Would you reproduce exactly the lines below from the one holding "fold (mention_edges id ids pieces)." through the one holding "destruct (IH r') as (r & Hr & Hc)", inclusive, and no others?

########

Lemma movie_upsert_returns_all_ids_witness :
  (batch_insert_movies 1000 NoFault [movie_tuple heat] (connect loaded)).1
  = {[ 1 ]}
  /\ movies (committed
       (batch_insert_movies 1000 NoFault [movie_tuple heat]
          (connect loaded)).2)
     = [movie_tuple heat].
Proof.
  destruct (movie_upsert_returns_all_ids 1000 NoFault [movie_tuple heat]
              (connect loaded) (connect loaded)) as [Hres _].
  - vm_compute. reflexivity.
  - discriminate.
  - discriminate.
  - rewrite Hres. split; vm_compute; reflexivity.
Defined.

(** C6. When the bulk insert of the movies raises, at whichever page, or
    its commit does, the movie upsert rolls the session back to the tables
    as they were committed before the call and returns the empty set; the
    run then leaves the movie table and each join table as it found them. *)
Theorem movie_insert_failure_is_total cy bs fl raw st r s1 :
  execute_values insert_movies_statement (movies_fault fl)
    (movies_list (collect (recency_filter cy raw))) bs tt (connect st)
  = (r, s1) ->
  r = Raise \/ movies_fault fl = FailCommit ->
  batch_insert_movies bs (movies_fault fl)
    (movies_list (collect (recency_filter cy raw))) (connect st)
  = (∅, rollback s1)
  /\ committed (rollback s1) = tables st
  /\ working (rollback s1) = tables st
  /\ valid_movie_ids (batch_import_movies cy bs fl raw st) = ∅
  /\ movies (tables (outcome (batch_import_movies cy bs fl raw st)))
     = movies (tables st)
  /\ forall c,
       joins (tables (outcome (batch_import_movies cy bs fl raw st))) c
       = joins (tables st) c.
Proof.
  intros E Hfail.
  assert (Hres : batch_insert_movies bs (movies_fault fl)
                   (movies_list (collect (recency_filter cy raw)))
                   (connect st) = (∅, rollback s1)).
  { unfold batch_insert_movies, bind. rewrite E.
    destruct r as [[]|]; [|reflexivity].
    destruct Hfail as [Hr | Hf]; [discriminate|]. rewrite Hf. reflexivity. }
  pose proof (movie_pages_frame _ _ _ _ _ _ _ E) as (Hcom & _).
  destruct (run_steps cy bs fl raw st)
    as (x1 & g & x2 & co & x3 & cu & x4 & l & x5 & k & E1 & E2 & E3 & E4
        & E5 & E6 & _).
  rewrite Hres in E1. injection E1 as Hv Hx. symmetry in Hv.
  split; [exact Hres|]. split; [exact Hcom|]. split; [exact Hcom|].
  split; [exact Hv|]. split.
  - destruct (run_outcome_frame cy bs fl raw st) as [-> _].
    subst x1.
    pose proof (batch_insert_data_frame _ _ _ _ _ _ _ E2 eq_refl)
      as (C2 & M2 & _).
    pose proof (batch_insert_data_frame _ _ _ _ _ _ _ E3 C2) as (C3 & M3 & _).
    pose proof (batch_insert_data_frame _ _ _ _ _ _ _ E4 C3) as (C4 & M4 & _).
    pose proof (batch_insert_data_frame _ _ _ _ _ _ _ E5 C4) as (C5 & M5 & _).
    pose proof (batch_insert_data_frame _ _ _ _ _ _ _ E6 C5) as (C6 & M6 & _).
    cbn in M2. rewrite Hcom in M2. cbn in M2. congruence.
  - apply movie_gated_linking_core, Hv.
Qed.

Lemma movie_insert_failure_is_total_witness :
  valid_movie_ids (batch_import_movies 2025 1000 movies_down [heat] loaded)
  = ∅
  /\ movies (tables (outcome
               (batch_import_movies 2025 1000 movies_down [heat] loaded)))
     = movies (tables loaded)
  /\ forall c,
       joins (tables (outcome
                (batch_import_movies 2025 1000 movies_down [heat] loaded))) c
       = joins (tables loaded) c.
Proof.
  destruct (movie_insert_failure_is_total 2025 1000 movies_down [heat] loaded
              Raise (connect loaded)) as (_ & _ & _ & H).
  - vm_compute. reflexivity.
  - left. reflexivity.
  - exact H.
Defined.

(** ** The second loop *)

Lemma generate_edges_ok id ids pieces :
  generate_edges id ids pieces = Ok (mention_edges id ids pieces).
Proof.
  induction pieces as [|p pieces IH]; [reflexivity|].
  cbn [generate_edges mention_edges omap list_omap].
  fold (mention_edges id ids pieces).
  destruct (ids !! Py.strip p) as [e|] eqn:E.
  - rewrite bool_decide_eq_true_2
      by (apply elem_of_dom; rewrite E; eexists; reflexivity).
    unfold subscript. rewrite E, IH. reflexivity.
  - rewrite bool_decide_eq_false_2
      by (rewrite elem_of_dom, E; intros [? ?]; discriminate).
    exact IH.
Qed.

Lemma extend_relationships_ok c ids movie rels :
  extend_relationships c ids movie rels
  = Ok (rels ++ record_edges c ids movie).
Proof.
  unfold extend_relationships, record_edges.
  destruct (field c movie) as [v|].
  - rewrite generate_edges_ok. reflexivity.
  - rewrite app_nil_r. reflexivity.
Qed.

Lemma build_relationships_ok ids (df : list MovieRecord) :
  forall rels,
  exists r,
    build_relationships ids rels df = Ok r
    /\ forall c, r c = rels c ++ category_edges c (ids c) df.
Proof.
  induction df as [|movie df IH]; intros rels.
  - exists rels. split; [reflexivity|]. intros c. cbn.
    rewrite app_nil_r. reflexivity.
  - cbn [build_relationships]. unfold relationship_step.
    rewrite !extend_relationships_ok. cbn [mbind result_bind].
    match goal with
    | |- context [build_relationships ids ?r' df] =>
        destruct (IH r') as (r & Hr & Hc)
    end.
    exists r. split; [exact Hr|].
    intros c. rewrite Hc. unfold category_edges. cbn [flat_map].
    rewrite app_assoc. destruct c; reflexivity.
Qed.

Lemma mention_edges_app id ids l1 l2 :
  mention_edges id ids (l1 ++ l2)
  = mention_edges id ids l1 ++ mention_edges id ids l2.
Proof. unfold mention_edges. apply omap_app. Qed.

(** C9. A mention whose trimmed value is not a key of the category's
    mapping adds no edge: the generator returns, without raising, the edges
    it returns for the field without that mention; and the second loop as a
    whole returns its five edge lists without raising. *)
Theorem dangling_mention_dropped cy bs fl raw st c id pre p post :
  id_mappings (batch_import_movies cy bs fl raw st) c !! Py.strip p = None ->
  (exists es,
      generate_edges id (id_mappings (batch_import_movies cy bs fl raw st) c)
        (pre ++ p :: post) = Ok es
      /\ generate_edges id
           (id_mappings (batch_import_movies cy bs fl raw st) c)
           (pre ++ post) = Ok es)
  /\ exists rels,
       relationships (batch_import_movies cy bs fl raw st) = Ok rels.
Proof.
  intros Hnone. split.
  - exists (mention_edges id
              (id_mappings (batch_import_movies cy bs fl raw st) c)
              (pre ++ post)).
    rewrite !generate_edges_ok. split; [|reflexivity].
    rewrite !mention_edges_app. cbn [mention_edges omap list_omap].
    rewrite Hnone. reflexivity.
  - destruct (run_steps cy bs fl raw st)
      as (s1 & g & s2 & co & s3 & cu & s4 & l & s5 & k & _ & _ & _ & _ & _
          & _ & _ & _ & _ & ->).
    destruct (build_relationships_ok
                (id_mappings (batch_import_movies cy bs fl raw st))
                (recency_filter cy raw) (fun _ => [])) as (r & Hr & _).
    exists r. exact Hr.
Qed.

Lemma dangling_mention_dropped_witness :
  exists es,
    generate_edges 1
      (id_mappings (batch_import_movies 2025 1000 no_faults [heat] empty_store)
         Genre)
      ["Action"; " Drama"; "Noir"] = Ok es
    /\ generate_edges 1
         (id_mappings
            (batch_import_movies 2025 1000 no_faults [heat] empty_store)
            Genre)
         ["Action"; " Drama"] = Ok es.
Proof.
  apply (dangling_mention_dropped 2025 1000 no_faults [heat] empty_store
           Genre 1 ["Action"; " Drama"] "Noir" []).
  vm_compute. reflexivity.
Defined.

(** ** Deduplication *)

(** C8, as stated, fails: the keyword field of [heat] has an empty piece,
    and the empty string is accumulated. *)
Lemma empty_piece_is_accumulated :
  "" ∈ all_values
         (prepared (batch_import_movies 2025 1000 no_faults [heat]
                      empty_store)) Keyword
  /\ all_values
       (prepared (batch_import_movies 2025 1000 no_faults [heat] empty_store))
       Keyword
     <> spec_collect_field Keyword heat ∅.
Proof.
  assert (Hin : "" ∈ all_values
                       (prepared (batch_import_movies 2025 1000 no_faults
                                    [heat] empty_store)) Keyword).
  { apply (bool_decide_unpack _). vm_compute. exact I. }
  split; [exact Hin|].
  assert (Hnot : "" ∉ spec_collect_field Keyword heat ∅).
  { apply (bool_decide_unpack _). vm_compute. exact I. }
  intros Heq. rewrite Heq in Hin. exact (Hnot Hin).
Qed.

(** C8, amended. A value is in a category's accumulator after the first
    loop exactly when it is the trimmed form of a piece, empty or not, of
    the present field of a record that passed the test of line 158. *)
Theorem accumulated_values cy bs fl raw st c x :
  x ∈ all_values (prepared (batch_import_movies cy bs fl raw st)) c <->
  exists movie v p,
    movie ∈ frame (batch_import_movies cy bs fl raw st)
    /\ admissible movie = true
    /\ field c movie = Some v
    /\ p ∈ Py.split comma v
    /\ x = Py.strip p.
Proof.
  destruct (run_steps cy bs fl raw st)
    as (s1 & g & s2 & co & s3 & cu & s4 & l & s5 & k & _ & _ & _ & _ & _
        & _ & -> & -> & _).
  unfold collect. rewrite collect_values_from. cbn. split.
  - intros [H | H]; [|exact H]. apply not_elem_of_empty in H. contradiction.
  - auto.
Qed.
Lemma prev_twice_fetches_twice_witness :
  exists r s1 s2,
    prev run (pageB healthy) start = (Some r, pageB healthy, s1) /\
    prev run (pageB healthy) s1 = (Some r, pageB healthy, s2) /\
    calls s2 =
      [mkCall in_prev healthy "a" r; mkCall in_prev healthy "a" r] /\
    (forall p1 p2,
       fst (fst (prev run (pageB healthy) start)) = Some (ok p1) ->
       fst (fst (prev run (pageB healthy) s1)) = Some (ok p2) ->
       data p1 = data p2).
Proof.
  apply (@prev_twice_fetches_twice _ _ _ _ _ _ run
           (pageB healthy) start "a").
  - reflexivity.
  - reflexivity.
  - apply sample_deterministic.
Defined.

(** The claim C8 as first stated, for every present token, fails on the
    page whose [prevToken] is the empty string: two calls of [prev] add
    nothing to the trace, although the sample fetcher is deterministic. *)
Lemma prev_twice_counterexample :
  ~ (forall (c : Page) (s : State _ _ _ _ _ _) (token : string),
       prevToken c = Some token ->
       deterministic run (getWithToken c) token ->
       List.length (calls (snd (prev run c (snd (prev run c s))))) =
         List.length (calls s) + 2).
Proof.
  intros H.
  specialize (H pageE start EmptyString eq_refl
                (sample_deterministic healthy EmptyString)).
  discriminate H.
Qed.

Lemma empty_token_is_no_token_witness :
  prev run pageE start = (None, pageE, start) /\
  next run pageE start = (None, pageE, start).
Proof.
  split.
  - apply (proj1 (empty_token_is_no_token run pageE start)). reflexivity.
  - apply (proj1 (proj2 (empty_token_is_no_token run pageE start))).
    reflexivity.
Defined.

(** * The sample collections: instances of the further theorems *)

Lemma all_answers_fetched_payloads_witness :
  exists back forth,
    calls (snd (all run 3 (pageB healthy) start)) =
      calls start ++ back ++ forth /\
    Forall (fun k => call_site k = in_prev) back /\
    Forall (fun k => call_site k = in_next) forth /\
    [[1; 2]; [3; 4]; [5]] =
      rev (payloads back) ++ data (pageB healthy) :: payloads forth /\
    List.length [[1; 2]; [3; 4]; [5]] =
      S (List.length back + List.length forth).
Proof.
  apply (@all_answers_fetched_payloads _ _ _ _ _ _ run
           3 (pageB healthy) start).
  reflexivity.
Defined.

Lemma all_error_is_last_answer_witness :
  exists l k,
    calls (snd (all run 3 (pageC flaky) start)) = calls start ++ l ++ [k] /\
    call_outcome k = err "backendError".
Proof.
  apply (@all_error_is_last_answer _ _ _ _ _ _ run 3 (pageC flaky) start).
  reflexivity.
Defined.
(** * let_them_review: ReviewBot and FixBot

    A shallow embedding of the orchestration code of the repository
    (src/fix-bot/fixBot.js, src/review-bot/reviewBot.js, src/mcp/client.js,
    src/utils/github.js, src/config/config.js and the entry points) and the
    properties of its specification.

    Conventions of the embedding.
    - A JavaScript string is a [string]: one [ascii] per code unit, so the
      texts covered are those whose code units fit in eight bits.
      [toLowerCase] and [trim] are the built-ins restricted to that range.
    - [null] and [undefined] are [None]; an object with fixed fields is a
      record.
    - An exception is the message of the thrown [Error].
    - Calls that leave the process (GitHub, the model API, the file system)
      are answered by an environment that sees the calls made so far; every
      such call is appended to a trace. *)

From Stdlib Require Import String Ascii List Bool Arith PeanoNat NArith Lia.
From Stdlib Require Import DecimalString.
Import ListNotations.
Open Scope string_scope.
Open Scope nat_scope.

(** ** String built-ins *)

Module Str.

(** The code units below 256 with a lower-case counterpart: A to Z, and
    the Latin-1 capitals from 192 to 222 apart from the multiplication sign;
    the counterpart is 32 above. *)
Definition isUpper (c : ascii) : bool :=
  let n := nat_of_ascii c in
  (((65 <=? n) && (n <=? 90))
   || ((192 <=? n) && (n <=? 222) && negb (n =? 215)))%nat.

Definition lowerChar (c : ascii) : ascii :=
  if isUpper c then ascii_of_nat (nat_of_ascii c + 32) else c.

(** [s.toLowerCase()] *)
Fixpoint toLowerCase (s : string) : string :=
  match s with
  | EmptyString => EmptyString
  | String c r => String (lowerChar c) (toLowerCase r)
  end.

(** [s.startsWith(t)] *)
Fixpoint startsWith (s t : string) {struct t} : bool :=
  match t, s with
  | EmptyString, _ => true
  | String _ _, EmptyString => false
  | String b t', String a s' => Ascii.eqb a b && startsWith s' t'
  end.

(** [s.includes(t)]: [t] occurs in [s] as a substring. *)
Fixpoint includes (s t : string) : bool :=
  startsWith s t ||
  match s with
  | EmptyString => false
  | String _ r => includes r t
  end.

(** The substring relation the built-in decides. *)
Definition Contains (s t : string) : Prop :=
  exists a b, s = a ++ t ++ b.
(** The x-position of every list item of a page relative to the first
    one: the relative nesting that the claim speaks of.  [Qred] gives
    the fraction in lowest terms. *)
Definition relative_nesting (p : PageContent) : list Q :=
  match filter MarkdownConverter.is_list_item (reading_order_blocks (content p)) with
  | [] => []
  | (first :: _) as items =>
      map (fun b => (bbox0 (bbox b) - bbox0 (bbox first))%Q) items
  end.

(** C1 as stated fails: the list items of [nested_first] are at canonical
    x-positions, the first one level deeper than the second; after the
    round trip both are at the same level. *)
Lemma round_trip_counterexample :
  Forall (fun p => Forall (fun b => exists k, (bbox0 (bbox b) == canonical_x k)%Q)
                          (reading_order_blocks (content p)))
         (pages nested_first)
  /\ exists d' p p',
      MarkdownConverter.from_markdown 60 (MarkdownConverter.to_markdown nested_first)
      = Ok d'
      /\ pages nested_first = [p] /\ pages d' = [p']
      /\ map text (reading_order_blocks (content p')) = [lit "a"; lit "b"]
      /\ map Qred (relative_nesting p) = [0; -30]%Q
      /\ map Qred (relative_nesting p') = [0; 0]%Q.
Proof.
  split.
  - constructor; [|constructor].
    constructor; [exists 1%nat; reflexivity|].
    constructor; [exists 0%nat; reflexivity | constructor].
  - do 3 eexists. split; [vm_compute; reflexivity|].
    split; [reflexivity|]. split; [reflexivity|]. split; [reflexivity|].
    split; vm_compute; reflexivity.
Qed.


(* ================================================================= *)
(** * Areas and ratios *)

Section Ratios.

Import ContentMerger.

Lemma py_max_Qmax a b : (Py.max a b == Qmax a b)%Q.
Proof.
  unfold Py.max. destruct (Qltb a b) eqn:E.
  - apply Qltb_lt in E. symmetry. apply Q.max_r. apply Qlt_le_weak, E.
  - apply Qltb_ge in E. symmetry. apply Q.max_l. exact E.
Qed.

Lemma py_max_cases a b :
  ((a < b)%Q /\ Py.max a b = b) \/ ((b <= a)%Q /\ Py.max a b = a).
Proof.
  unfold Py.max. destruct (Qltb a b) eqn:E.
  - left. split; [now apply Qltb_lt | reflexivity].
  - right. split; [now apply Qltb_ge | reflexivity].
Qed.

Lemma py_min_cases a b :
  ((b < a)%Q /\ Py.min a b = b) \/ ((a <= b)%Q /\ Py.min a b = a).
Proof.
  unfold Py.min. destruct (Qltb b a) eqn:E.
  - left. split; [now apply Qltb_lt | reflexivity].
  - right. split; [now apply Qltb_ge | reflexivity].
Qed.

(** The side of a box along one axis, as [_bbox_area] takes it. *)
Definition side (lo hi : Q) : Q := Py.max 0 (hi - lo).

Lemma side_nonneg lo hi : (0 <= side lo hi)%Q.
Proof. unfold side. destruct (py_max_cases 0 (hi - lo)) as [[H ->]|[H ->]]; lra. Qed.

Lemma side_pos lo hi : (0 < side lo hi)%Q -> (side lo hi == hi - lo)%Q /\ (lo < hi)%Q.
Proof.
  unfold side. destruct (py_max_cases 0 (hi - lo)) as [[H ->]|[H ->]]; intros; split; lra.
Qed.

(** The side of the intersection of two intervals is at most the side of
    each. *)
Lemma side_inter a0 a1 b0 b1 :
  (side (Py.max a0 b0) (Py.min a1 b1) <= side a0 a1)%Q
  /\ (side (Py.max a0 b0) (Py.min a1 b1) <= side b0 b1)%Q.
Proof.
  unfold side.
  destruct (py_max_cases a0 b0) as [[H1 ->]|[H1 ->]];
    destruct (py_min_cases a1 b1) as [[H2 ->]|[H2 ->]];
    repeat match goal with
           | |- context [Py.max 0 ?x] =>
               destruct (py_max_cases 0 x) as [[? ->]|[? ->]]
           end; split; lra.
Qed.

Lemma bbox_area_sides b :
  _bbox_area b = (side (bbox0 b) (bbox2 b) * side (bbox1 b) (bbox3 b))%Q.
Proof. reflexivity. Qed.

Lemma intersection_area_sides a b :
  _intersection_area a b
  = (side (Py.max (bbox0 a) (bbox0 b)) (Py.min (bbox2 a) (bbox2 b))
     * side (Py.max (bbox1 a) (bbox1 b)) (Py.min (bbox3 a) (bbox3 b)))%Q.
Proof. reflexivity. Qed.

Lemma bbox_area_nonneg b : (0 <= _bbox_area b)%Q.
Proof.
  rewrite bbox_area_sides.
  pose proof (side_nonneg (bbox0 b) (bbox2 b)).
  pose proof (side_nonneg (bbox1 b) (bbox3 b)). nra.
Qed.

Lemma intersection_area_bounds a b :
  (0 <= _intersection_area a b)%Q
  /\ (_intersection_area a b <= _bbox_area a)%Q
  /\ (_intersection_area a b <= _bbox_area b)%Q.
Proof.
  rewrite intersection_area_sides, !bbox_area_sides.
  destruct (side_inter (bbox0 a) (bbox2 a) (bbox0 b) (bbox2 b)) as [Hx1 Hx2].
  destruct (side_inter (bbox1 a) (bbox3 a) (bbox1 b) (bbox3 b)) as [Hy1 Hy2].
  pose proof (side_nonneg (Py.max (bbox0 a) (bbox0 b)) (Py.min (bbox2 a) (bbox2 b))).
  pose proof (side_nonneg (Py.max (bbox1 a) (bbox1 b)) (Py.min (bbox3 a) (bbox3 b))).
  split; [nra|]. split; apply Qmult_le_compat_nonneg; split; assumption.
Qed.

Lemma overlap_ratio_cases a b :
  ((_bbox_area a == 0 \/ _bbox_area b == 0)%Q /\ _overlap_ratio a b = 0%Q)
  \/ ((0 < _bbox_area a)%Q /\ (0 < _bbox_area b)%Q
      /\ _overlap_ratio a b
         = (_intersection_area a b / Py.min (_bbox_area a) (_bbox_area b))%Q).
Proof.
  unfold _overlap_ratio. cbv zeta.
  pose proof (bbox_area_nonneg a) as Ha. pose proof (bbox_area_nonneg b) as Hb.
  destruct (Qeq_bool (_bbox_area a) 0) eqn:Ea.
  { left. split; [left; now apply Qeq_bool_iff | reflexivity]. }
  destruct (Qeq_bool (_bbox_area b) 0) eqn:Eb.
  { left. split; [right; now apply Qeq_bool_iff | reflexivity]. }
  right. apply Qeq_bool_neq in Ea, Eb.
  split; [|split; [|reflexivity]].
  - destruct (Qlt_le_dec 0 (_bbox_area a)); [assumption|].
    exfalso. apply Ea. lra.
  - destruct (Qlt_le_dec 0 (_bbox_area b)); [assumption|].
    exfalso. apply Eb. lra.
Qed.
Lemma PickItemTask_finish_in_range (self : PickItemTask) (state : State)
    (what : ActorId) (entity item : Entity) (inv : Inventory)
    (storage : Inventorable) (d : R) :
  pt_what_id self = Some what ->
  pt_who_id self <> what ->
  get_entity state (pt_who_id self) = Some entity ->
  get_entity state what = Some item ->
  inventory (features entity) = Some inv ->
  inventorable (features item) = Some storage ->
  calculate_distance state entity item = Some d ->
  d <= PickItemTask_MAX_DISTANCE ->
  PickItemTask_finish self state
  = (self,
     update_entity
       (update_entity state (pt_who_id self)
          (holding entity (store_entry inv (pt_hand self) (as_info item))))
       what (stored item (get_id entity)),
     [PickEndAction (pt_who_id self);
      UpdateInventoryAction (pt_who_id self)
        (store_entry inv (pt_hand self) (as_info item))]).
Proof.
  intros Hwhat Hne He Hi Hinv Hstorage Hd Hle.
  unfold PickItemTask_finish.
  rewrite Hwhat, He, Hi, Hinv, Hstorage, Hd.
  destruct (Rlt_dec PickItemTask_MAX_DISTANCE d); [lra |].
  rewrite (get_entity_update_other _ _ _ _ Hne), Hi.
  reflexivity.
Qed.

Lemma get_hand_store_entry (inv : Inventory) (hand : Hand) (info : EntityInfo) :
  get_hand (store_entry inv hand info) hand = Some (info_id info).
Proof. destruct hand; reflexivity. Qed.

Lemma get_hand_store_entry_other (inv : Inventory) (hand other : Hand)
    (info : EntityInfo) :
  hand <> other ->
  get_hand (store_entry inv hand info) other = get_hand inv other.
Proof. destruct hand, other; intros Hne; try reflexivity; contradiction. Qed.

########

**Output of the task**
  fold (mention_edges id ids pieces).
  destruct (ids !! Py.strip p) as [e|] eqn:E.
  - rewrite bool_decide_eq_true_2
      by (apply elem_of_dom; rewrite E; eexists; reflexivity).
    unfold subscript. rewrite E, IH. reflexivity.
  - rewrite bool_decide_eq_false_2
      by (rewrite elem_of_dom, E; intros [? ?]; discriminate).
    exact IH.
Qed.

Lemma extend_relationships_ok c ids movie rels :
  extend_relationships c ids movie rels
  = Ok (rels ++ record_edges c ids movie).
Proof.
  unfold extend_relationships, record_edges.
  destruct (field c movie) as [v|].
  - rewrite generate_edges_ok. reflexivity.
  - rewrite app_nil_r. reflexivity.
Qed.

Lemma build_relationships_ok ids (df : list MovieRecord) :
  forall rels,
  exists r,
    build_relationships ids rels df = Ok r
    /\ forall c, r c = rels c ++ category_edges c (ids c) df.
Proof.
  induction df as [|movie df IH]; intros rels.
  - exists rels. split; [reflexivity|]. intros c. cbn.
    rewrite app_nil_r. reflexivity.
  - cbn [build_relationships]. unfold relationship_step.
    rewrite !extend_relationships_ok. cbn [mbind result_bind].
    match goal with
    | |- context [build_relationships ids ?r' df] =>
        destruct (IH r') as (r & Hr & Hc)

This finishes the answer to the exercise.